Detrás de VR me acerqué a darle un abrazo a Fuentes y felicitarlo. Me sonrió y me preguntó, como viejos amigos, qué estaba escribiendo ahora. Me sentí tan existente para él como cuando en su casa en San Jerónimo, en ocasión de la muerte de su hija, al acercarme a darle mis condolencias, abrió los brazos y exclamó “¡Qué gusto me da verte en esta casa!”
Fueron muchos años de encuentros (incluidos algunos dramáticos y uno que otro no menos afortunado), como digo, y muchas clases de ocasiones, como digo también, aunque por otra parte fueron relativamente pocas las instantáneas en que yo llegué a saber vívidamente que para Fuentes no pasaba inadvertida.
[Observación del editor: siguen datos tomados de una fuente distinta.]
(** ** Queries leave the databases *)

(** What a cache may gain: entries of the database *)
Definition grown {A} (db c c' : gmap Z A) : Prop :=
  ∀ k, c' !! k = c !! k ∨ (c !! k = None ∧ c' !! k = db !! k).
Lemma grown_refl {A} (db c : gmap Z A) : grown db c c.
Proof. by left. Qed.
Lemma grown_trans {A} (db c1 c2 c3 : gmap Z A) : grown db c1 c2 → grown db c2 c3 → grown db c1 c3.
Proof.
  intros H1 H2 k. destruct (H1 k) as [E1|[E1 E1']], (H2 k) as [E2|[E2 E2']]; rewrite ?E1, ?E2 in *; auto.
Qed.
Lemma grown_put {A} (db c : gmap Z A) k v : c !! k = None → db !! k = Some v → grown db c (put k (Some v) c).
Proof.
  intros Hc Hd j. unfold put. destruct (decide (k = j)) as [->|Hne].
  - right. by rewrite lookup_partial_alter_eq.
  - left. by rewrite lookup_partial_alter_ne.
Qed.
(** [blockHashes] is left out: an entry there that is no longer of the chain
    stays when the chain grows. *)
Record calm (s s' : Chain) : Prop := {
  calm_blocksDB : m_blocksDB s' = m_blocksDB s;
  calm_extrasDB : m_extrasDB s' = m_extrasDB s;
  calm_best : m_best s' = m_best s;
  calm_start : m_chainStart s' = m_chainStart s;
  calm_hash : m_lastBlockHash s' = m_lastBlockHash s;
  calm_number : m_lastBlockNumber s' = m_lastBlockNumber s;
  calm_lastHashes : m_lastHashes s' = m_lastHashes s;
  calm_blockHashes : t_blockHashes (m_cache s') = t_blockHashes (m_cache s);
  calm_blocks : grown (m_blocksDB s) (m_blocks s) (m_blocks s');
  calm_details : grown (t_details (m_extrasDB s)) (t_details (m_cache s)) (t_details (m_cache s'));
  calm_blooms : grown (t_blocksBlooms (m_extrasDB s)) (t_blocksBlooms (m_cache s)) (t_blocksBlooms (m_cache s'));
}.
#[export] Instance calm_refl : Reflexive calm.
Proof. intros s. by split; try apply grown_refl. Qed.
#[export] Instance calm_trans : Transitive calm.
Proof.
  intros s1 s2 s3 C1 C2.
  split; try (etrans; [apply C2|apply C1]).
  - eapply grown_trans; [apply C1|]. rewrite <-(calm_blocksDB _ _ C1). apply C2.
  - eapply grown_trans; [apply C1|]. rewrite <-(calm_extrasDB _ _ C1). apply C2.
  - eapply grown_trans; [apply C1|]. rewrite <-(calm_extrasDB _ _ C1). apply C2.
Qed.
Él pudo no haberse enterado de un texto que yo escribí con él en mente como lector, pues ni él ni nosotros –AM y yo– llegamos a ir a no sé qué encuentro de escritores en Suecia en el que yo lo iba a leer como ponencia, pues se trató de una ocasión a la que él tampoco llegó. Pero sí se enteró, y plenamente, y esto es lo que más gusto me da a mí, de que yo lo admiraba y lo conocía y lo reconocía, aun si el sol o la luz me daban de frente y me cegaban.
Acumulé, quiero decir, el deseo de agradecerle a Carlos Fuentes haberme dado tiempo, el tiempo que yo necesitaba, para atreverme a darle las gracias.
De niña, el título de uno de los libros de mi papá me llamaba especialmente la atención. The Long Goodbye, una novela de intriga de Raymond Chandler, el libro que la crítica consideró el mejor de Chandler, como lo consideraba el propio autor. No la leí entonces y no la he leído ahora, de modo que no sé exactamente a qué pueda referirse la expresión que, literalmente, en español se traduciría como El largo adiós. Se presta a la imaginación. Pero yo la asocio directamente a una observación que hacía mi papá cuando mi mamá despedía a los invitados a sus fiestas. Mi papá se refería a esas despedidas dilatadas, demoradas, retardadas, aplazadas, postergadas, como Mexican goodbyes, porque duraban más que la reunión que las hubiera antecedido o, en otras palabras, porque ¡no terminaban nunca! Ni los amigos querían irse, ni mi mamá quería que sus amigos se fueran del todo.
Por otra parte, The Beatles tienen una canción que no recuerdo cómo se titula, pero que en un momento dado dice, “Hello Hello, I don’t know why you say goodbye, I say Hello” (Hola, hola, no sé por qué dices adiós, yo digo hola), que expresa lo que yo le habría dicho al oído en su féretro, en la sala de su casa en San Jerónimo. No sé por qué te despides, Carlos Fuentes; yo a ti te saludo.